The Star-Crowned Kings
- First edition
- Author: Rob Chilson
- Cover artist: Kelly Freas
- Language: English
- Genre: Science fiction
- Publisher: DAW Books
- Publication date: 1975
- Publication place: United States
- Media type: Print (Paperback)
- Pages: 188
- ISBN: 978-0-87997-606-4 (USA Edition)
- OCLC: 17735815

= The Star-Crowned Kings =

1975 novel by Rob Chilson

The Star-Crowned Kings is a science fiction novel by American writer Rob Chilson, published in 1975. This was the second full novel written by Chilson.

== Plot summary ==
The book is about the adventures of accidental protagonist Race Worden, a peasant living on the agricultural world of Mavia. His story is set in humanity's post-apocalyptic future where the human race has been split into two castes/species; Starlings and normal Humans. The Starlings, human mentalists who had developed powerful telekinetic powers that allow humankind to travel & settle the stars.
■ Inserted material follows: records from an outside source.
(** A log line keeps the format string of the source and the names it is
    applied to (the rendered error value is left out). *)
Inductive Event : Type :=
| Call (op : Op) (err : error)
| Log (sev : Severity) (format : string) (args : list string)
| Sleep (milliseconds : nat).

Definition Trace : Type := list Event.

(** What a call hands back next to its error.  The namespace client
    returns the persisted namespace; the code discards every other
    value. *)
Definition Reply (op : Op) : Type :=
  match op with
  | NamespacesGet _ | NamespacesCreate _ | NamespacesUpdate _ => Namespace
  | _ => unit
  end.

(** ** The collaborators *)

(** The cluster behind the client handles of [MasterConfig]: any state
    type with a total transition function for the calls above.  Nothing
    is assumed about it, so a call may fail in any way, and differently
    each time. *)
Class Cluster (W : Type) : Type :=
  api : forall op : Op, W -> result (Reply op) * W.

(** [rbac.Role] and [rbac.RoleBinding] of the upstream namespaced
    bootstrap policy, before conversion. *)
Record RbacRole : Type := mkRbacRole { RbacRoleName : string }.
Record RbacRoleBinding : Type := mkRbacRoleBinding { RbacBindingName : string }.

(** Modelled from the spec: the retry policy ("a bounded count with a
    defined backoff") of the retry primitive, which is not part of
    [ensure.go]: the number of retries after the first attempt and the
    pause before each of them. *)
Record RetryPolicy : Type := mkRetryPolicy {
  Retries : nat;
  BackoffMillis : nat
}.

(** The pure, in-process bootstrap data sources and constants of packages
    [bootstrappolicy], [kbootstrappolicy], [authorizationapi], [admin] and
    [retry].  The two namespaced tables are Go maps, ranged over in an
    unspecified order: they are given as the list of entries in the order
    of one iteration. *)
Class BootstrapPolicy : Type := {
  ControllerRoles : list Role;
  ControllerRoleBindings : list RoleBinding;
  GetBootstrapServiceAccountProjectRoleBindings : string -> list RoleBinding;
  GetBoostrapSCCAccess : string -> list string * list string;
  GetBootstrapSecurityContextConstraints :
    list string -> list string -> list SecurityContextConstraints;
  DiscoveryRoleName : string;
  NamespaceRoles : list (string * list RbacRole);
  NamespaceRoleBindings : list (string * list RbacRoleBinding);
  Convert_rbac_Role_To_authorization_Role : RbacRole -> result Role;
  Convert_rbac_RoleBinding_To_authorization_RoleBinding :
    RbacRoleBinding -> result RoleBinding;
  PolicyName : string;
  CreateBootstrapPolicyFileFullCommand : string;
  DefaultRetry : RetryPolicy
}.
Normal humans are under the repressive thumb of the Starling's authority. Only a small portion of human population consisted of these gifted mentalists called Starlings.

A considerable amount of technology has been lost, in many cases some worlds are reduced to mix of steam and elementary electronics.

Race Worden is an oddity, where he goes from his simple life to the dangers of developing Starling powers. Because of his ordinary human origins, he has become a renegade. Ignorant of the rules of Starlings, he lives on the run trying unite his family and taking them where they can be free.